Effects of pH and salt environment on the association of beta-lactoglobulin revealed by intrinsic fluorescence studies.

The effects of pH, ionic strength and heat on the structure of beta-lactoglobulin (beta-lg) have been investigated by studying the intrinsic tryptophan fluorescence of the protein. Between pH 2 and 9, for sodium chloride concentrations varying from 0.0 to 0.2 M, the position of the fluorescence emission maximum at 20 degrees C remained constant at 328 nm, suggesting that the hydrophobic environment of the fluorophores remained unchanged. The fluorescence intensity increased significantly at pH 2, 7 and 9 on reducing the NaCl concentration of the solutions. The most likely explanation for this, supported by recent light scattering data, is that the presence of NaCl is necessary for beta-lg to dimerize.

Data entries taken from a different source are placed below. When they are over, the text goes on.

(** The request types whose parse does not go through the data-connector
    wildcard. *)
Definition runSqlTypes : list Text :=
  ["run_sql"; "pg_run_sql"; "mssql_run_sql"; "citus_run_sql";
   "cockroach_run_sql"; "mysql_run_sql"; "bigquery_run_sql"].

Definition dmlTypes : list Text := ["insert"; "select"; "update"; "delete"; "count"].

Definition lateTypes : list Text :=
  ["bigquery_database_inspection"; "bulk"; "concurrent_bulk"].

(** A metadata storage and name validators for the concrete query monad:
    the resource version counts the writes, every non-empty name is a data
    connector's. *)
Definition demoStorage
    : MetadataStorage (qt:=Demo.queryTypes) (m:=Demo.Outcome) (rn:=Demo.runners) :=
  @Build_MetadataStorage Demo.queryTypes Demo.Outcome Demo.runners
    nat nat nat unit unit
    (Demo.Ok (0%nat, 0%nat))
    (fun (rv : nat) (_ : nat) => Demo.Ok (S rv))
    (fun (_ : nat) (_ : unit) (_ : unit) => Demo.Ok tt)
    (fun (md : nat) (sc : nat) (act : Demo.Outcome (list nat)) =>
       Demo.bindOutcome act (fun js => Demo.Ok ((js, md), sc, tt))).

Definition demoValidators : NameValidators (qt:=Demo.queryTypes) :=
  @Build_NameValidators Demo.queryTypes string
    (fun t : Text => if String.eqb t "" then None else Some t)
    (fun n : string => inr n).

Definition demoArgs : Args (qt:=Demo.queryTypes) :=
  @mkArgs Demo.queryTypes (inr 1%nat) (inr 2%nat) (inr 3%nat) (inr 4%nat)
    (inr 5%nat) (inr true) (inr true) (inr 8%nat) (inr 9%nat) (inr 10%nat)
    (inr []).

(** The elements of a mapped container are the mapped elements: the law
    that ties the [Functor] and the [Foldable] instance of an imported
    constructor. *)
Class ContainerNatural (F : Type -> Type) `{Container F} : Prop := {
  toList_cmap : forall (A B : Type) (f : A -> B) (t : F A),
    toList (cmap f t) = List.map f (toList t)
}.
Arguments ContainerNatural F {_}.

Class NaturalImports (b : Backend) (ir : Imports b) : Prop := {
  FunctionArgumentExp_natural :: ContainerNatural FunctionArgumentExp;
  GBoolExp_natural :: ContainerNatural GBoolExp;
  AnnBoolExpFld_natural :: ContainerNatural AnnBoolExpFld;
  AnnColumnCaseBoolExpField_natural :: ContainerNatural AnnColumnCaseBoolExpField;
  OrderByItemG_natural :: ContainerNatural OrderByItemG;
  NativeQuery_natural :: ContainerNatural NativeQuery
}.
(** The product of a positive float by 10.0: [V] is its value. *)
Lemma fmul_10_value mx ex :
  exists V : Q,
    (0 <= V)%Q
    /\ (Qabs (V - 10 * float_value (S754_finite false mx ex))
        <= V * (1 # 9007199254740992) + 2 ^ (-1075))%Q
    /\ match fmul (S754_finite false mx ex) f10_0 with
       | S754_zero s => s = false /\ (V == 0)%Q
       | S754_finite s m e =>
           s = false /\ (V == float_value (S754_finite false m e))%Q /\ (V < 2 ^ 1024)%Q
       | S754_infinity s => s = false
       | S754_nan => False
       end.
Proof.
  unfold fmul, f10_0, SFmul. cbn [xorb].
  set (c := 5629499534213120%positive).
  destruct (binary_round_aux_value false (Zpos (mx * c)) (ex + -49) loc_Exact
              (Zpos (mx * c)) 1 ltac:(lia) (located_exact (Zpos (mx * c)) ltac:(lia)) (or_introl eq_refl))
    as (V & HV & Herr & Hres).
  exists V. split; [exact HV |]. split.
  - assert (EX : (inject_Z (Z.pos (mx * c)) / inject_Z 1 * 2 ^ (ex + -49)
                  == 10 * float_value (S754_finite false mx ex))%Q).
    { rewrite float_value_finite, pow2_add, Pos2Z.inj_mul, inject_Z_mult.
      assert (Ec : (inject_Z (Zpos c) * 2 ^ (-49) == 10)%Q) by reflexivity.
      setoid_replace (inject_Z (Z.pos mx) * inject_Z (Z.pos c) / inject_Z 1
                      * (2 ^ ex * 2 ^ (-49)))%Q
        with (inject_Z (Z.pos mx) * 2 ^ ex * (inject_Z (Zpos c) * 2 ^ (-49)))%Q
        by (change (inject_Z 1) with 1%Q; field).
      rewrite Ec. ring. }
    rewrite <- EX. exact Herr.
  - destruct (binary_round_aux prec emax false (Z.pos (mx * c)) (ex + -49) loc_Exact)
      as [s | s | | s m e]; try tauto.
    destruct Hres as (-> & E & Hlt). rewrite float_value_finite. auto.
Qed.

(** The division of a positive integer by 10, as [SFdiv] sets it up. *)
Lemma div_10_located (p : positive) mz ez lz :
  SFdiv_core_binary prec emax (Zpos p) 0 10 0 = (mz, ez, lz) ->
  exists N,
    located N 10 (shr_record_of_loc mz lz)
    /\ (inject_Z N / inject_Z 10 * 2 ^ ez == inject_Z (Zpos p) / 10)%Q
    /\ 2 ^ 52 <= mz.
Proof.
  unfold SFdiv_core_binary. rewrite fexp_binary64.
  change (Zdigits2 10) with 4.
  destruct (Zdigits2_bounds (Zpos p) ltac:(lia)) as [Hb Hd].
  set (d1 := Zdigits2 (Zpos p)) in *.
  replace (Z.min (Z.max (d1 + 0 - (4 + 0) - 53) (-1074)) (0 - 0))
    with (Z.min (d1 - 57) 0) by lia.
  set (e' := Z.min (d1 - 57) 0).
  replace (0 - 0 - e') with (- e') by lia.
  set (m' := match - e' with
             | 0 => Z.pos p
             | Z.pos _ => Z.shiftl (Z.pos p) (- e')
             | Z.neg _ => 0
             end).
  assert (Em : m' = Zpos p * 2 ^ (- e')).
  { unfold m'. destruct (- e') as [| s | s] eqn:Es.
    - rewrite Z.mul_1_r. reflexivity.
    - apply Z.shiftl_mul_pow2. lia.
    - lia. }
  assert (Hm56 : 2 ^ 56 <= m').
  { rewrite Em. destruct (Z_le_gt_dec d1 57) as [Hle | Hgt].
    - replace (- e') with (57 - d1) by lia.
      replace 56 with ((d1 - 1) + (57 - d1)) by lia. rewrite Z.pow_add_r by lia.
      apply Z.mul_le_mono_nonneg_r; [apply Z.pow_nonneg; lia | apply Hb].
    - replace (- e') with 0 by lia. rewrite Z.mul_1_r.
      assert (2 ^ 56 <= 2 ^ (d1 - 1)) by (apply Z.pow_le_mono_r; lia). lia. }
  pose proof (Z_div_mod m' 10 ltac:(lia)) as Hdm.
  unfold Z.div_eucl at 1. fold (Z.div_eucl m' 10).
  destruct (Z.div_eucl m' 10) as [q r]. destruct Hdm as [Eq Hr].
  intros E. injection E as <- <- <-.
  exists m'. split; [| split].
  - unfold new_location. change (Z.even 10) with true. unfold new_location_even.
    assert (Hcases : r = 0 \/ r = 1 \/ r = 2 \/ r = 3 \/ r = 4 \/ r = 5 \/ r = 6
                     \/ r = 7 \/ r = 8 \/ r = 9) by lia.
    assert (Hq : 0 <= q) by lia.
    destruct Hcases as [-> | [-> | [-> | [-> | [-> | [-> | [-> | [-> | [-> | ->]]]]]]]]];
      match goal with
      | |- located _ _ (shr_record_of_loc _ ?l) =>
          let l' := eval vm_compute in l in change l with l'
      end;
      unfold located; cbn [shr_record_of_loc shr_m shr_r shr_s]; lia.
  - rewrite Em, inject_Z_mult, inject_pow2 by lia.
    assert (E2 : (2 ^ (- e') * 2 ^ e' == 1)%Q).
    { rewrite <- pow2_add. replace (- e' + e') with 0 by lia. reflexivity. }
    setoid_replace (inject_Z (Z.pos p) * 2 ^ (- e') / inject_Z 10 * 2 ^ e')%Q
      with (inject_Z (Z.pos p) / 10 * (2 ^ (- e') * 2 ^ e'))%Q
      by (change (inject_Z 10) with 10%Q; field).
    rewrite E2. ring.
  - assert (2 ^ 56 = 10 * 2 ^ 52 + 6 * 2 ^ 52) by reflexivity.
    assert (0 < 2 ^ 52) by reflexivity. nia.
Qed.

(** The quotient of a positive integer by 10: [V] is its value. *)
Lemma div_10_value (p : positive) :
  exists V : Q,
    (0 <= V)%Q
    /\ (Qabs (V - inject_Z (Zpos p) / 10)
        <= V * (1 # 9007199254740992) + 2 ^ (-1075))%Q
    /\ match fdiv (S754_finite false p 0) (S754_finite false SCALE 0) with
       | S754_zero s => (V == 0)%Q
       | S754_finite s m e => s = false /\ (V == float_value (S754_finite false m e))%Q
       | S754_infinity s => (2 ^ 1024 <= V)%Q
       | S754_nan => False
       end.
Proof.
  unfold fdiv, SFdiv, SCALE. cbn [xorb].
  destruct (SFdiv_core_binary prec emax (Z.pos p) 0 10 0) as [[mz ez] lz] eqn:E.
  destruct (div_10_located p mz ez lz E) as (N & Hloc & EX & Hmz).
  destruct (binary_round_aux_value false mz ez lz N 10 ltac:(lia) Hloc (or_intror Hmz))
    as (V & HV & Herr & Hres).
  exists V. split; [exact HV |]. split; [rewrite <- EX; exact Herr |].
  destruct (binary_round_aux prec emax false mz ez lz) as [s | s | | s m e].
  - apply Hres.
  - apply Hres. exact Hmz.
  - exact Hres.
  - destruct Hres as (-> & Ev & _). rewrite float_value_finite. auto.
Qed.

Lemma float_value_nonneg m e : (0 <= float_value (S754_finite false m e))%Q.
Proof.
  rewrite float_value_finite. apply Qmult_le_0_compat.
  - apply (inject_Z_le 0). lia.
  - apply Qlt_le_weak, pow2_pos.
Qed.

Lemma tiny_bound : (0 < 2 ^ (-1075) /\ 2 ^ (-1075) <= 1 # 1152921504606846976)%Q.
Proof.
  split; [apply pow2_pos |].
  assert (E : (2 ^ (-60) == 1 # 1152921504606846976)%Q) by reflexivity.
  rewrite <- E. apply pow2_le. lia.
Qed.

Lemma huge_bound : (1 <= 2 ^ 1024)%Q.
Proof. change 1%Q with (2 ^ 0)%Q. apply pow2_le. lia. Qed.

(** The arithmetic of the round trip: [x] the minutes, [V] the rounded
    product, [u] the units, [V'] the rounded quotient. *)
Lemma round_trip_arith (x V u V' a : Q) :
  (0 <= x -> 0 <= V -> 0 <= V' ->
   0 < a -> a <= 1 # 1152921504606846976 ->
   Qabs (V - 10 * x) <= V * (1 # 9007199254740992) + a ->
   Qabs (u - V) <= 1 # 2 ->
   Qabs (V' - u / 10) <= V' * (1 # 9007199254740992) + a ->
   Qabs (V' - x) <= (1 # 20) + (x + 1) * (1 # 2251799813685248))%Q.
Proof.
  intros Hx HV HV' Ha Ha' E1 E2 E3.
  assert (Eu : (u / 10 == u * (1 # 10))%Q) by reflexivity.
  rewrite Eu in E3.
  apply Qabs_Qle_condition in E1, E2, E3. apply Qabs_Qle_condition.
  destruct E1 as [E1a E1b], E2 as [E2a E2b], E3 as [E3a E3b].
  split; lra.
Qed.

(** C7, amended: for a float [m >= 0] whose binary64 product [m * 10] is
    finite, [to_units m] is a non-negative integer at most one half away
    from that product, [from_units] of it is computed, and the round
    trip is within 0.05 minute of [m] up to the two binary64 roundings:
    [|from_units (to_units m) - m| <= 0.05 + (m + 1) / 2^51].  The bound
    0.05 itself is exceeded at ties such as 1.25. *)
Theorem to_units_round_trip (m : float) :
  fle f0_0 m = true ->
  is_finite (fmul m f10_0) = true ->
  exists u r,
    to_units m = Ok u /\ 0 <= u
    /\ (Qabs (inject_Z u - float_value (fmul m f10_0)) <= 1 # 2)%Q
    /\ from_units u = Ok r
    /\ (Qabs (float_value r - float_value m)
        <= (1 # 20) + (float_value m + 1) * (1 # 2251799813685248))%Q.
Proof.
  intros Hge Hfin. destruct (to_units_half m Hge Hfin) as (u & Hu & Hu0 & Hhalf).
  destruct m as [s | s | | s mx ex].
  - assert (u = 0) by (destruct s; vm_compute in Hu; congruence). subst u.
    exists 0, f0_0. split; [exact Hu |]. split; [lia |]. split; [exact Hhalf |].
    split; [reflexivity |]. destruct s; vm_compute; discriminate.
  - destruct s; discriminate.
  - discriminate.
  - destruct s; [discriminate |].
    destruct (fmul_10_value mx ex) as (V & HV & E1 & Hres).
    pose proof (float_value_nonneg mx ex) as Hx.
    destruct tiny_bound as [Ha Ha']. pose proof huge_bound as HT.
    set (x := float_value (S754_finite false mx ex)) in *.
    set (a := (2 ^ (-1075))%Q) in *. set (T := (2 ^ 1024)%Q) in *.
    assert (HVp : (float_value (fmul (S754_finite false mx ex) f10_0) == V)%Q /\ (V < T)%Q).
    { destruct (fmul (S754_finite false mx ex) f10_0) as [s | s | | s p e];
        try discriminate Hfin; try contradiction.
      - destruct Hres as [_ E]. split; [rewrite E; reflexivity | rewrite E; lra].
      - destruct Hres as (-> & E & Hlt). split; [symmetry; exact E | exact Hlt]. }
    destruct HVp as [EVp HVT]. rewrite EVp in Hhalf.
    assert (Hfrom : exists r V', from_units u = Ok r
                      /\ (float_value r == V')%Q /\ (0 <= V')%Q
                      /\ (Qabs (V' - inject_Z u / 10)
                          <= V' * (1 # 9007199254740992) + a)%Q).
    { destruct u as [| q | q]; [| | lia].
      - exists f0_0, 0%Q. split; [reflexivity |]. split; [reflexivity |].
        split; [lra |]. cbn. lra.
      - destruct (div_10_value q) as (V' & HV' & E3 & Hres').
        unfold from_units, int_true_div.
        destruct (fdiv (S754_finite false q 0) (S754_finite false SCALE 0))
          as [s | s | | s p e].
        + exists (S754_zero s), V'. split; [reflexivity |].
          split; [rewrite Hres'; reflexivity |]. split; assumption.
        + exfalso. fold T in Hres'.
          assert (Eu : (inject_Z (Zpos q) / 10 == inject_Z (Zpos q) * (1 # 10))%Q)
            by reflexivity.
          rewrite Eu in E3.
          apply Qabs_Qle_condition in Hhalf, E3.
          destruct Hhalf as [H1 H2], E3 as [H3 H4]. lra.
        + contradiction.
        + destruct Hres' as [-> E]. exists (S754_finite false p e), V'.
          split; [reflexivity |]. split; [symmetry; exact E |]. split; assumption. }
    destruct Hfrom as (r & V' & Hr & EV' & HV' & E3).
    exists u, r. split; [exact Hu |]. split; [exact Hu0 |].
    split; [rewrite EVp; exact Hhalf |]. split; [exact Hr |].
    rewrite EV'.
    apply (round_trip_arith x V (inject_Z u) V' a); assumption.
Qed.

Lemma to_units_round_trip_at_1_25 :
  exists u r,
    to_units f1_25 = Ok u /\ 0 <= u
    /\ (Qabs (inject_Z u - float_value (fmul f1_25 f10_0)) <= 1 # 2)%Q
    /\ from_units u = Ok r
    /\ (Qabs (float_value r - float_value f1_25)
        <= (1 # 20) + (float_value f1_25 + 1) * (1 # 2251799813685248))%Q.
Proof. apply (to_units_round_trip f1_25); reflexivity. Defined.

Lemma flatten_segment_outcome li lec si seg :
  match flatten_segment li lec (si, seg) with
  | Raise e => e = TypeError /\ segment_type_error seg = true
  | Ok it => segment_type_error seg = false /\ flattened_from lec seg it
             /\ id it = Some (li, si) /\ lecture_index it = Some li
  end.
Proof.
  unfold flatten_segment, segment_type_error, flattened_from.
  destruct (seg_mins seg) as [| | m]; cbn; auto.
  destruct (seg_difficulty seg) as [| | d]; cbn; auto;
    destruct (seg_order seg) as [| | o]; cbn; auto 10.
Qed.

Lemma flatten_lecture_segments li lec n segs :
  match mapM (flatten_segment li lec) (enumerate_from n segs) with
  | Raise e => e = TypeError /\ existsb segment_type_error segs = true
  | Ok items =>
      existsb segment_type_error segs = false /\
      Forall2 (fun it seg => flattened_from lec seg it /\ lecture_index it = Some li) items segs
  end.
Proof.
  revert n. induction segs as [| seg segs IH]; intros n; cbn [enumerate_from mapM].
  - split; [reflexivity | constructor].
  - pose proof (flatten_segment_outcome li lec n seg) as Hs. cbn [existsb].
    destruct (flatten_segment li lec (n, seg)) as [it | e]; cbn [bind].
    + destruct Hs as (-> & Hf & _ & Hli). cbn [orb].
      specialize (IH (S n)).
      destruct (mapM (flatten_segment li lec) (enumerate_from (S n) segs)) as [items | e];
        cbn [bind].
      * destruct IH as (H1 & H2). split; [exact H1 |]. constructor; auto.
      * exact IH.
    + destruct Hs as (-> & ->). split; reflexivity.
Qed.

Lemma flatten_lecture_outcome li lec :
  match flatten_lecture (li, lec) with
  | Raise e => e = TypeError /\ lecture_type_error lec = true
  | Ok items =>
      lecture_type_error lec = false /\
      Forall2 (fun it seg => flattened_from lec seg it /\ lecture_index it = Some li)
              items (segments_of lec)
  end.
Proof.
  unfold flatten_lecture, lecture_type_error, segments_of, enumerate.
  destruct (lec_segments lec) as [| | segs]; cbn [dict_get_default py_enumerate bind is_null orb].
  - split; [reflexivity | constructor].
  - split; reflexivity.
  - apply flatten_lecture_segments.
Qed.

Lemma Forall2_In_left {A B : Type} (P : A -> B -> Prop) (xs : list A) (ys : list B) :
  Forall2 P xs ys -> forall x, In x xs -> exists y, In y ys /\ P x y.
Proof.
  induction 1 as [| x y xs ys Hxy _ IH]; intros a Ha; [destruct Ha |].
  destruct Ha as [<- | Ha].
  - exists y. split; [left; reflexivity | exact Hxy].
  - destruct (IH a Ha) as (b & Hb & Hab). exists b. split; [right; exact Hb | exact Hab].
Qed.
(** The strings of the doc comments of [fromISO] and [fromISOTime]. *)
Example fromISO_examples :
  option_map Model.normalizeObject (parseISODuration "P3Y6M1W4DT12H30M5S")
  = Some (Model.mkUnits (Some 3) None (Some 6) (Some 1) (Some 4) (Some 12)
            (Some 30) (Some 5) None)%Q /\
  option_map Model.normalizeObject (parseISODuration "PT23H")
  = Some (Model.mkUnits None None None None None (Some 23) None None None)%Q /\
  option_map Model.normalizeObject (parseISODuration "P5Y3M")
  = Some (Model.mkUnits (Some 5) None (Some 3) None None None None None None)%Q.
Proof. repeat split. Qed.

Example fromISOTime_examples :
  option_map Model.normalizeObject (parseISOTimeOnly "11:22:33.444")
  = Some (Model.mkUnits None None None None None (Some 11) (Some 22)
            (Some 33) (Some 444))%Q /\
  Forall
    (fun text =>
       option_map Model.normalizeObject (parseISOTimeOnly text)
       = Some (Model.mkUnits None None None None None (Some 11) (Some 0)
                 (Some 0) None)%Q)
    ["11:00"; "T11:00"; "1100"; "T1100"].
Proof. split; [reflexivity | repeat constructor]. Qed.

(** A string the grammar accepts gives a valid Duration. *)
Lemma fromParsed_success (CanBeInvalid : bool) (parse : grammar)
    (text : string) (opts : Model.DurationOptions.t)
    (obj : Model.DurationLikeObject) :
  parse text = Some obj ->
  fromParsed CanBeInvalid parse text opts
  = Returned (Model.fromObject obj opts).
Proof. intros H. unfold fromParsed. now rewrite H. Qed.


(** It has the type [fromISO] and [fromISOTime] are declared to return
    where [CanBeInvalid] holds, and its getters have their declared
    types. *)
Lemma unparsable_conforms (text : string) (DefaultValidity : IsValid) :
  Forall
    (fun f => inhabits (VDuration (unparsable text))
                (creates true DefaultValidity f) = true)
    [Signature.fromISO; Signature.fromISOTime] /\
  inhabits (VBoolean (Model.isValid (unparsable text)))
    (returns Signature.isValid Invalid) = true /\
  inhabits (ofOption (Model.invalidReason (unparsable text)))
    (returns Signature.invalidReason Invalid) = true /\
  inhabits (ofOption (Model.invalidExplanation (unparsable text)))
    (returns Signature.invalidExplanation Invalid) = true.
Proof. repeat split; repeat constructor. Qed.

(** Where invalid Durations are not enabled, the failure is an exception. *)
Lemma fromParsed_throws (parse : grammar) (text : string)
    (opts : Model.DurationOptions.t) :
  parse text = None ->
  exists error : string, fromParsed false parse text opts = Thrown error.
Proof. intros H. unfold fromParsed. rewrite H. eexists. reflexivity. Qed.


End ParseFailures.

At the higher NaCl concentrations it was found that dimerization accompanied a reduction in fluorescence intensity. Thus, dissociation appears to reduce the self-quenching of tryptophan residues that occurs within the dimer. The fluorescence of solutions heated below the denaturation temperature reflected the state of association of the protein molecules. Above the denaturation temperature and associated with protein aggregation, an irreversible increase in intrinsic tryptophan fluorescence was observed. We also report what we believe to be the first front-face fluorescence measurements on globular protein gels, showing effects of pH and NaCl concentration.